Items listed in a dataset:

========================================================================

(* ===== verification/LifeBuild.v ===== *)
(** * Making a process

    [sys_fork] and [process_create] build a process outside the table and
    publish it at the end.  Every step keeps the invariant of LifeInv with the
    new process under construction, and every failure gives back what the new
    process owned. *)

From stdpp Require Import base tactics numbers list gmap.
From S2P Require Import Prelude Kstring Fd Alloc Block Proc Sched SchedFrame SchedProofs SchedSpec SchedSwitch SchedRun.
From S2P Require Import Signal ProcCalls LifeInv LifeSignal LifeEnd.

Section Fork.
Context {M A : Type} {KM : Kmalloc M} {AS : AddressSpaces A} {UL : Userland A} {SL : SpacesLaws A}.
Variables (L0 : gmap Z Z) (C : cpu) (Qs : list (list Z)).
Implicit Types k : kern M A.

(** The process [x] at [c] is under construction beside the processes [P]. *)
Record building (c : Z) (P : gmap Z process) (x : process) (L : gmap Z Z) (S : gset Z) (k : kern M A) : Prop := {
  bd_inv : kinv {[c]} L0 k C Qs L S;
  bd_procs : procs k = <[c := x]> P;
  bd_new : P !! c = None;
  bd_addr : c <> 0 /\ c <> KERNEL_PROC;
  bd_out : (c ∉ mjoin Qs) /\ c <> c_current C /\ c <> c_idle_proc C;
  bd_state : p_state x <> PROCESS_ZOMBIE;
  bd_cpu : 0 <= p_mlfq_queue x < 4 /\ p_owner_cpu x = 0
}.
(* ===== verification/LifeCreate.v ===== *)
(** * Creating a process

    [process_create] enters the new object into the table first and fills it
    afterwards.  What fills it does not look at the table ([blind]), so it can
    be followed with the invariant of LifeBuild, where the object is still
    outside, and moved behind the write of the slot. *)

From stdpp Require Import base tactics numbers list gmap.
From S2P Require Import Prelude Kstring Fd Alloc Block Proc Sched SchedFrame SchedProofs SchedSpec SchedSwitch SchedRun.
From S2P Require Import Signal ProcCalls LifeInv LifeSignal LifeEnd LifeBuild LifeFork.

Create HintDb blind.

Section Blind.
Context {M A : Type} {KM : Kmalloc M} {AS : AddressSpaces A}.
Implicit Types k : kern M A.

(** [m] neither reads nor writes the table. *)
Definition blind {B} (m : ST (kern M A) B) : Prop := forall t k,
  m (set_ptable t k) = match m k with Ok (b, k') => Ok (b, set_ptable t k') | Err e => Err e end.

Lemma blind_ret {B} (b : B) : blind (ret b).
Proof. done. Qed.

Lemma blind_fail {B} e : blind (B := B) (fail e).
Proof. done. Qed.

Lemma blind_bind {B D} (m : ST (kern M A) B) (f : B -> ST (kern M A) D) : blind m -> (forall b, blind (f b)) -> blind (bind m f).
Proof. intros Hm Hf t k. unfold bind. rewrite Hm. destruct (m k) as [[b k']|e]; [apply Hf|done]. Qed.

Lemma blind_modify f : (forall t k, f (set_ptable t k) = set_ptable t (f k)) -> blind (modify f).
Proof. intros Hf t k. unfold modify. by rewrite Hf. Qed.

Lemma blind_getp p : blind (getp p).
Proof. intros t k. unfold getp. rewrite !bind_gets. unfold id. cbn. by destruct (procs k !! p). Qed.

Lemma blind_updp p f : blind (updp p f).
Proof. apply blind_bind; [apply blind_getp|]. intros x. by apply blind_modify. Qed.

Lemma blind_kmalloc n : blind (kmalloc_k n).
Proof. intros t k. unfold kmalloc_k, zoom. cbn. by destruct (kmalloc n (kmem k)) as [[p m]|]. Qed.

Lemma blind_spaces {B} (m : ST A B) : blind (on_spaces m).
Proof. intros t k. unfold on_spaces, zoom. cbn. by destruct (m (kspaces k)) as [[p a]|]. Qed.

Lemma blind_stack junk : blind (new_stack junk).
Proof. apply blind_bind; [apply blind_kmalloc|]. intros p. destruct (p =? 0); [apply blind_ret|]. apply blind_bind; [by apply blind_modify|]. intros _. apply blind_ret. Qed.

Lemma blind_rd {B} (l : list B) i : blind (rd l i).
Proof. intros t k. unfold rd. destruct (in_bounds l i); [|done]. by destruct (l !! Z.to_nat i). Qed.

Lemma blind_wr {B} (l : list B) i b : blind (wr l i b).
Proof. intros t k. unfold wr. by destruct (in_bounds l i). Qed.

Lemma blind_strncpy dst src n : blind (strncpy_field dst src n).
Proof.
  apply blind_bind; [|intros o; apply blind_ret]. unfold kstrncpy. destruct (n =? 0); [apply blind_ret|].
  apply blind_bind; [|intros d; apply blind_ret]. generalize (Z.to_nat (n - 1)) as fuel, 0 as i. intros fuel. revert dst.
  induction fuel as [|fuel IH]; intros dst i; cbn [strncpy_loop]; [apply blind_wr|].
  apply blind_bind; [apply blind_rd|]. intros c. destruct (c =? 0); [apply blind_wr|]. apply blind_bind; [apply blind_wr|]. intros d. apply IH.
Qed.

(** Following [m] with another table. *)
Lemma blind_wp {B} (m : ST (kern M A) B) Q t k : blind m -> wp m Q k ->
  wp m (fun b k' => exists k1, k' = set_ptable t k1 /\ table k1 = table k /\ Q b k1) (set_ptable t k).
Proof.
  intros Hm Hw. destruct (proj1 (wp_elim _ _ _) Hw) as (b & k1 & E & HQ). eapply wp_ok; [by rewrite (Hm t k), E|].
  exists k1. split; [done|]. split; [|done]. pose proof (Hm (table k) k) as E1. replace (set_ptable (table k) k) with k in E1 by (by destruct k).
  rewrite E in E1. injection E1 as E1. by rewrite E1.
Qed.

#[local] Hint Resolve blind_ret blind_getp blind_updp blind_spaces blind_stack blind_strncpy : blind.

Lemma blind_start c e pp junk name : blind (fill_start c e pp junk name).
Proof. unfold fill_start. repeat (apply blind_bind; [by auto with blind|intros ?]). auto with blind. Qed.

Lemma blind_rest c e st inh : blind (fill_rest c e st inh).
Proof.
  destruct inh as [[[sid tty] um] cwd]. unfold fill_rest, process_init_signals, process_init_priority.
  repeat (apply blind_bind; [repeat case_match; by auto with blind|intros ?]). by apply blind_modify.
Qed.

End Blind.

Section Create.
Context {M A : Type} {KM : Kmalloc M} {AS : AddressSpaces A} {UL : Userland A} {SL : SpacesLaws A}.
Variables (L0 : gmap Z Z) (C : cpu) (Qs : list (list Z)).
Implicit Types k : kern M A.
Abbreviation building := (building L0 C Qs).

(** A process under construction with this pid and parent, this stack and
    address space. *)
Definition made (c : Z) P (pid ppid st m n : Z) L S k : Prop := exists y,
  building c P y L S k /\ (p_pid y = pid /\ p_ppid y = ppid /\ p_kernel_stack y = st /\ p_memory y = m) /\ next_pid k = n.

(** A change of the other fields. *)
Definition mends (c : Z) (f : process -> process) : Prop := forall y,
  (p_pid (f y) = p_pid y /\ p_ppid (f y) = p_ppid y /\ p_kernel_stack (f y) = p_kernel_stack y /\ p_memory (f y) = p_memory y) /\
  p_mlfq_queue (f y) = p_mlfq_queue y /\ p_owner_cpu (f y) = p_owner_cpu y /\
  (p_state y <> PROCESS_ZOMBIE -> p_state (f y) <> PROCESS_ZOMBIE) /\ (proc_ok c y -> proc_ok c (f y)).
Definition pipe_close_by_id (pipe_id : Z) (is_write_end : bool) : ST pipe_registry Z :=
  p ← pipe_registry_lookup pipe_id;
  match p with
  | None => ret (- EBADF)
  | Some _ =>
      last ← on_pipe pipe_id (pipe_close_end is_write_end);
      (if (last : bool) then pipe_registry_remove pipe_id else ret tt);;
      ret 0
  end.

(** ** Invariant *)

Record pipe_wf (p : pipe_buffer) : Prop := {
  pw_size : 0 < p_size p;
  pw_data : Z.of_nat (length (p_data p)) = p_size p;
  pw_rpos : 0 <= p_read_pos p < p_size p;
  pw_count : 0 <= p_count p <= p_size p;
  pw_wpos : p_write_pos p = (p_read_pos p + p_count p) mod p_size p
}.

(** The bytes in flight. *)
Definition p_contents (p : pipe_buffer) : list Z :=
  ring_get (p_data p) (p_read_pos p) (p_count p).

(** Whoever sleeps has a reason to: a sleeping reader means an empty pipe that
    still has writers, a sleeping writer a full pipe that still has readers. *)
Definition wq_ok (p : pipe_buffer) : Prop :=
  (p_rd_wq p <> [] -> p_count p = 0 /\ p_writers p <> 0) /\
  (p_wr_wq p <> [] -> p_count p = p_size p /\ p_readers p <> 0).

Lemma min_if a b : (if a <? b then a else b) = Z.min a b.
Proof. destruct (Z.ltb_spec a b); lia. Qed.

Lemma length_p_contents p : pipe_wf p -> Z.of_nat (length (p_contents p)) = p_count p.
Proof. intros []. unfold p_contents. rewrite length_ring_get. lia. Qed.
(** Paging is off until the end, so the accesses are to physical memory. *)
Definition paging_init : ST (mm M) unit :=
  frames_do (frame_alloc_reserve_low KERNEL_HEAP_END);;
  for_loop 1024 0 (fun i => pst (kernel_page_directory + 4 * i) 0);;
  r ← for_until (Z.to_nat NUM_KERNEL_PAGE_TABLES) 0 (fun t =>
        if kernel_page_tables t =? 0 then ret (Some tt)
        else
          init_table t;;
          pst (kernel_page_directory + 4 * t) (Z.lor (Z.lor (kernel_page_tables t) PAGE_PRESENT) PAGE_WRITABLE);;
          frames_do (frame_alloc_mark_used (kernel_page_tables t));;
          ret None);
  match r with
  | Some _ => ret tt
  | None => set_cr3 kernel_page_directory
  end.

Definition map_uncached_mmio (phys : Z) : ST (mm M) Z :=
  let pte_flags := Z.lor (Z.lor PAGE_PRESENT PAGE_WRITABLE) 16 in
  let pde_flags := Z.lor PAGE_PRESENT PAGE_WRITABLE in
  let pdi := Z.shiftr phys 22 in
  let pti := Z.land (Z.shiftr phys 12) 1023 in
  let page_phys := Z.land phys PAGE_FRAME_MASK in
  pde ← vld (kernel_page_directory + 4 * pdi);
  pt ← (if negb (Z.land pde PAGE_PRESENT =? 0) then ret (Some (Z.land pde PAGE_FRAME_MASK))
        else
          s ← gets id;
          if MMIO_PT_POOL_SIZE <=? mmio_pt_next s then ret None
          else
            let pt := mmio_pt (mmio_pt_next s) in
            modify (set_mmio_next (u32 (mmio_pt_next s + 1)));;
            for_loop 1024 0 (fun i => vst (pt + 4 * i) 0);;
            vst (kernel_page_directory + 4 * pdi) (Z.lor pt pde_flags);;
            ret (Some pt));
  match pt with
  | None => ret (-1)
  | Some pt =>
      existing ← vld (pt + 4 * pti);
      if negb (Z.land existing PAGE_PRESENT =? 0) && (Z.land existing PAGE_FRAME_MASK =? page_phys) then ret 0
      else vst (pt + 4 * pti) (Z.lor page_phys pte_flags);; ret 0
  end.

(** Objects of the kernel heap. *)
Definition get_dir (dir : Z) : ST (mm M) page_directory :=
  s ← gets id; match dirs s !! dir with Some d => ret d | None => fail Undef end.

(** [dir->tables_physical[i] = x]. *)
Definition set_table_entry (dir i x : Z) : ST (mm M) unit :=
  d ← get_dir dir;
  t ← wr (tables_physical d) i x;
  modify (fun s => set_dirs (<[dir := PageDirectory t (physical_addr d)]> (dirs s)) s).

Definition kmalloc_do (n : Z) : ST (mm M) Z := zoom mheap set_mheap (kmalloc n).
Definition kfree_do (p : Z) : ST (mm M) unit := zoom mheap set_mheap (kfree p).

========================================================================

EXERCISE PROMPT:
Word for word, repeat the data from its first line through the line with "[process_create] enters the", including both of those lines and no others.

RESULT OF THE EXERCISE:
(* ===== verification/LifeBuild.v ===== *)
(** * Making a process

    [sys_fork] and [process_create] build a process outside the table and
    publish it at the end.  Every step keeps the invariant of LifeInv with the
    new process under construction, and every failure gives back what the new
    process owned. *)

From stdpp Require Import base tactics numbers list gmap.
From S2P Require Import Prelude Kstring Fd Alloc Block Proc Sched SchedFrame SchedProofs SchedSpec SchedSwitch SchedRun.
From S2P Require Import Signal ProcCalls LifeInv LifeSignal LifeEnd.

Section Fork.
Context {M A : Type} {KM : Kmalloc M} {AS : AddressSpaces A} {UL : Userland A} {SL : SpacesLaws A}.
Variables (L0 : gmap Z Z) (C : cpu) (Qs : list (list Z)).
Implicit Types k : kern M A.

(** The process [x] at [c] is under construction beside the processes [P]. *)
Record building (c : Z) (P : gmap Z process) (x : process) (L : gmap Z Z) (S : gset Z) (k : kern M A) : Prop := {
  bd_inv : kinv {[c]} L0 k C Qs L S;
  bd_procs : procs k = <[c := x]> P;
  bd_new : P !! c = None;
  bd_addr : c <> 0 /\ c <> KERNEL_PROC;
  bd_out : (c ∉ mjoin Qs) /\ c <> c_current C /\ c <> c_idle_proc C;
  bd_state : p_state x <> PROCESS_ZOMBIE;
  bd_cpu : 0 <= p_mlfq_queue x < 4 /\ p_owner_cpu x = 0
}.
(* ===== verification/LifeCreate.v ===== *)
(** * Creating a process

    [process_create] enters the new object into the table first and fills it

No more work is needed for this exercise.